Botschafter zum zweiten Mal einbestellt
Nach der zweiten Verletzung des türkischen Luftraums durch russische Kampfjets bestellte die Regierung in Ankara erneut den russischen Botschafter ein. Man habe noch einmal betont, dass ein solcher Vorfall nicht wieder vorkommen sollte, sagte eine Sprecherin des türkischen Aussenministeriums. Der türkische Präsident Recep Tayyip Erdogan warnte: «Ein Angriff auf die Türkei ist ein Angriff auf die Nato, das sollte man wissen.»
Die russische Botschaft in Ankara teilte der Agentur Interfax zufolge mit, der Vorfall werde überprüft.
Russische Jets bombardieren Palmyra
Derweil bombardierten russische Flugzeuge die von der IS-Terrormiliz kontrollierte Wüstenstadt Palmyra. Bei rund 40 Angriffen seit dem Vortag seien in Syrien 19 IS-Kämpfer ums Leben gekommen, erklärte die Syrische Beobachtungsstelle für Menschenrechte. Die staatliche Nachrichtenagentur Sana meldete, in Palmyra seien drei Munitionslager und 20 gepanzerte Fahrzeuge der Extremisten zerstört worden.
Undurchsichtige Strategie
Moskau betonte mehrfach, seine Bombenangriffe richteten sich gegen die Terrormiliz Islamischer Staat (IS) und andere terroristische Organisationen. Allerdings kämpfen in der beschossenen Region auch gemässigte Rebellen gegen den IS. So berichteten Menschenrechtsbeobachter und andere Aktivisten am Dienstag auch von neuen russischen Luftangriffen auf die Provinz Idlib, die von verschiedenen Rebellen kontrolliert wird, die den IS bekämpfen.

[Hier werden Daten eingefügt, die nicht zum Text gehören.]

(* ===== verification/RaftMembership.v ===== *)
(** Cluster membership: [src/pirc-server/src/raft/membership.rs].

    The set of voting members with at most one uncommitted change, which takes
    effect when it is appended and is undone when leadership is lost. *)

From S2P Require Import Prelude.
From S2P Require Import RaftTypes.
From S2P Require Import RaftElection.

Inductive MembershipChange : Type :=
| AddServer (id : NodeId) (addr : SocketAddr)
| RemoveServer (id : NodeId).

#[export] Instance MembershipChange_eq_dec : EqDecision MembershipChange.
Proof. solve_decision. Defined.

Record PendingChange : Type := mkPending {
  pending_index : LogIndex;
  pending_op : MembershipChange;
}.

Inductive MembershipError : Type :=
| NotLeader
| ChangePending (i : LogIndex)
| NoCurrentTermCommit
| AlreadyMember (id : NodeId)
| NotMember (id : NodeId)
| CannotRemoveLastMember.

#[export] Instance MembershipError_eq_dec : EqDecision MembershipError.
Proof. solve_decision. Defined.

Record ClusterMembership : Type := mkMembership {
  members : gset NodeId;
  generation : N;
  pending_change : option PendingChange;
}.

Module ClusterMembership.

Definition new (self_id : NodeId) (peers : list NodeId) : ClusterMembership :=
  mkMembership (foldl (λ s p, {[p]} ∪ s) {[self_id]} peers) 0 None.

Definition member_count (m : ClusterMembership) : N := N.of_nat (size (members m)).

Definition quorum_size (m : ClusterMembership) : N := member_count m / 2 + 1.

Definition has_pending_change (m : ClusterMembership) : bool :=
  bool_decide (is_Some (pending_change m)).

Definition is_member (m : ClusterMembership) (id : NodeId) : bool := bool_decide (id ∈ members m).

(** The new configuration takes effect when the entry is appended. *)
Definition begin_change (m : ClusterMembership) (index : LogIndex) (change : MembershipChange)
    : ClusterMembership :=
  let members' :=
    match change with
    | AddServer id _ => {[id]} ∪ members m
    | RemoveServer id => members m ∖ {[id]}
    end in
  mkMembership members' (generation m) (Some (mkPending index change)).

Definition commit_change (m : ClusterMembership) : ClusterMembership :=
  match pending_change m with
  | Some _ => mkMembership (members m) (generation m +! 1) None
  | None => m
  end.

Definition rollback_change (m : ClusterMembership) : ClusterMembership :=
  match pending_change m with
  | Some p =>
      let members' :=
        match pending_op p with
        | AddServer id _ => members m ∖ {[id]}
        | RemoveServer id => {[id]} ∪ members m
        end in
      mkMembership members' (generation m) None
  | None => m
  end.

(** All members except [self_id], in the iteration order of the set. *)
Definition peers (m : ClusterMembership) (self_id : NodeId) : list NodeId :=
  filter (λ id, id ≠ self_id) (elements (members m)).

End ClusterMembership.

(** The validation [match] of [propose_membership_change]. *)
Definition validate_change (m : ClusterMembership) (change : MembershipChange)
    : result MembershipError unit :=
  match change with
  | AddServer id _ =>
      if ClusterMembership.is_member m id then Err (AlreadyMember id) else Ok tt
  | RemoveServer id =>
      if negb (ClusterMembership.is_member m id) then Err (NotMember id)
      else if decide (ClusterMembership.member_count m ≤ 1)%N then Err CannotRemoveLastMember
      else Ok tt
  end.

(** What the validation accepts. *)
Definition change_valid (m : ClusterMembership) (c : MembershipChange) : Prop :=
  match c with
  | AddServer id _ => id ∉ members m
  | RemoveServer id => id ∈ members m ∧ (1 < ClusterMembership.member_count m)%N
  end.

(** ** Facts *)

Lemma elem_of_membership_new (self_id p : NodeId) (ps : list NodeId) :
  p ∈ members (ClusterMembership.new self_id ps) ↔ p = self_id ∨ p ∈ ps.
Proof.
  unfold ClusterMembership.new; simpl.
  enough (∀ s : gset NodeId, p ∈ foldl (λ s p, {[p]} ∪ s) s ps ↔ p ∈ s ∨ p ∈ ps) as H
    by (rewrite H; set_solver).
  induction ps as [|q ps IH]; intros s; simpl; [set_solver|]. rewrite IH. set_solver.
Qed.

Lemma elem_of_peers (m : ClusterMembership) (self_id p : NodeId) :
  p ∈ ClusterMembership.peers m self_id ↔ p ∈ members m ∧ p ≠ self_id.
Proof. unfold ClusterMembership.peers. rewrite list_elem_of_filter, elem_of_elements. naive_solver. Qed.

Lemma validate_change_ok (m : ClusterMembership) (c : MembershipChange) :
  validate_change m c = Ok tt ↔ change_valid m c.
Proof.
  unfold validate_change, change_valid, ClusterMembership.is_member. destruct c as [id addr|id].
  - case_bool_decide; naive_solver.
  - case_bool_decide; simpl; [|naive_solver]. case_decide; split; naive_solver lia.
Qed.

(** C22. Losing leadership undoes the uncommitted change: after a change that
    passed the validation is begun and rolled back, the members and the generation
    are the ones from before and nothing is pending. *)
Theorem rollback_undoes_begin (m : ClusterMembership) (i : LogIndex) (c : MembershipChange) :
  pending_change m = None → validate_change m c = Ok tt →
  ClusterMembership.rollback_change (ClusterMembership.begin_change m i c) = m.
Proof.
  intros Hp Hv%validate_change_ok. destruct m as [ms g p]. simpl in Hp. subst p.
  unfold ClusterMembership.rollback_change; simpl. f_equal.
  destruct c as [id addr|id]; simpl in Hv.
  - apply set_eq. set_solver.
  - destruct Hv as [Hv _]. apply set_eq. intros x. destruct (decide (x = id)); set_solver.
Qed.

(** C14. Single-server changes are safe to apply before they commit: any majority
    of the members before a change that passed the validation and any majority
    of the members after it share a server, so two leaders elected under the two configurations
    would need a common voter. *)
Theorem single_server_change_overlap (m : ClusterMembership) (i : LogIndex) (c : MembershipChange)
    (q q' : gset NodeId) :
  validate_change m c = Ok tt →
  q ⊆ members m → (ClusterMembership.quorum_size m ≤ N.of_nat (size q))%N →
  let m' := ClusterMembership.begin_change m i c in
  q' ⊆ members m' → (ClusterMembership.quorum_size m' ≤ N.of_nat (size q'))%N →
  ∃ s, s ∈ q ∧ s ∈ q'.
Proof.
  intros Hv%validate_change_ok Hq Sq m' Hq' Sq'.
  destruct (decide (q ∩ q' = ∅)) as [E|E]; [|apply set_choose_L in E as [s ?]; exists s; set_solver].
  exfalso. assert (q ## q') as Hd by set_solver.
  pose proof (size_union q q' Hd) as HU.
  assert (size (q ∪ q') ≤ size (members m ∪ members m')) as Hle by (apply subseteq_size; set_solver).
  unfold ClusterMembership.quorum_size, ClusterMembership.member_count in *.
  pose proof (N.mul_succ_div_gt (N.of_nat (size (members m))) 2 ltac:(done)).
  pose proof (N.mul_succ_div_gt (N.of_nat (size (members m'))) 2 ltac:(done)).
  destruct c as [id addr|id]; simpl in Hv.
  - assert (members m ∪ members m' = members m') as Hm by (apply set_eq; set_solver).
    rewrite Hm in Hle. assert (size (members m') = S (size (members m))) as Hs.
    { unfold m'; simpl. rewrite size_union by set_solver. by rewrite size_singleton. }
    lia.
  - destruct Hv as [Hin Hc].
    assert (members m ∪ members m' = members m) as Hm by (apply set_eq; set_solver).
    rewrite Hm in Hle. assert (size (members m) = S (size (members m'))) as Hs.
    { assert (members m = {[id]} ∪ members m') as ->.
      { apply set_eq. intros x. unfold m'; simpl. destruct (decide (x = id)); set_solver. }
      rewrite size_union by (unfold m'; simpl; set_solver). by rewrite size_singleton. }
    lia.
Qed.

Lemma rollback_undoes_begin_witness :
  let m := ClusterMembership.new 1 [2; 3]%N in
  ClusterMembership.rollback_change (ClusterMembership.begin_change m 7 (RemoveServer 3)) = m.
Proof.
  apply (rollback_undoes_begin (ClusterMembership.new 1 [2; 3]%N) 7 (RemoveServer 3)); [done|by vm_compute].
Defined.

(** Two of three before adding server 4, three of four after it. *)
Lemma single_server_change_overlap_witness :
  ∃ s : NodeId, s ∈ ({[1; 2]}%N : gset NodeId) ∧ s ∈ ({[2; 3; 4]}%N : gset NodeId).
Proof.
  apply (single_server_change_overlap (ClusterMembership.new 1 [2; 3]%N) 7 (AddServer 4 (V4 0 0)));
    [by vm_compute|..]; by apply (bool_decide_unpack _); vm_compute.
Defined.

Mehr als 40 Rebellengruppen werfen Russland zudem ein Massaker an Zivilisten in der Provinz Homs vor und drohten mit Vergeltung. Die gemässigten Rebellen hatten sich mit dem syrischen Ableger des Terrornetzwerks Al-Kaida und anderen Terrorgruppen zusammengetan, um gegen das Regime und den IS zu kämpfen.
Hinweise auf bevorstehende Offensive
Die russischen Luftangriffe auf die Rebellengebiete im Westen Syriens werden als Vorbereitung einer Bodenoffensive gewertet. Mögliche Angriffsziele seien die Stellungen der Rebellen nördlich der Stadt Homs. Dort werden im Moment offenbar Tausende Kämpfer mobilisiert – von den syrischen Streitkräften, der libanesischen Schiitenmiliz Hisbollah, den iranischen Revolutionsgarden und anderen verbündeten Milizen.
Der Iran soll bereits Bodentruppen nach Syrien gesandt und Truppen der Hisbollah zusammengezogen haben. Dies bestätigten ein US-Militärvertreter und ein Militärberater der gemässigten Freien Syrischen Armee (FSA). Der Iran wies diese Berichte zurück. Auch der Vorsitzende des Verteidigungsausschusses im russischen Parlament hat den Einsatz von Bodentruppen seines Landes in Syrien ausgeschlossen.
Eine Bodenoffensive dürfte die Kritik westlicher und sunnitischer Staaten hervorrufen, die die gemässigten Rebellen in Syrien unterstützen.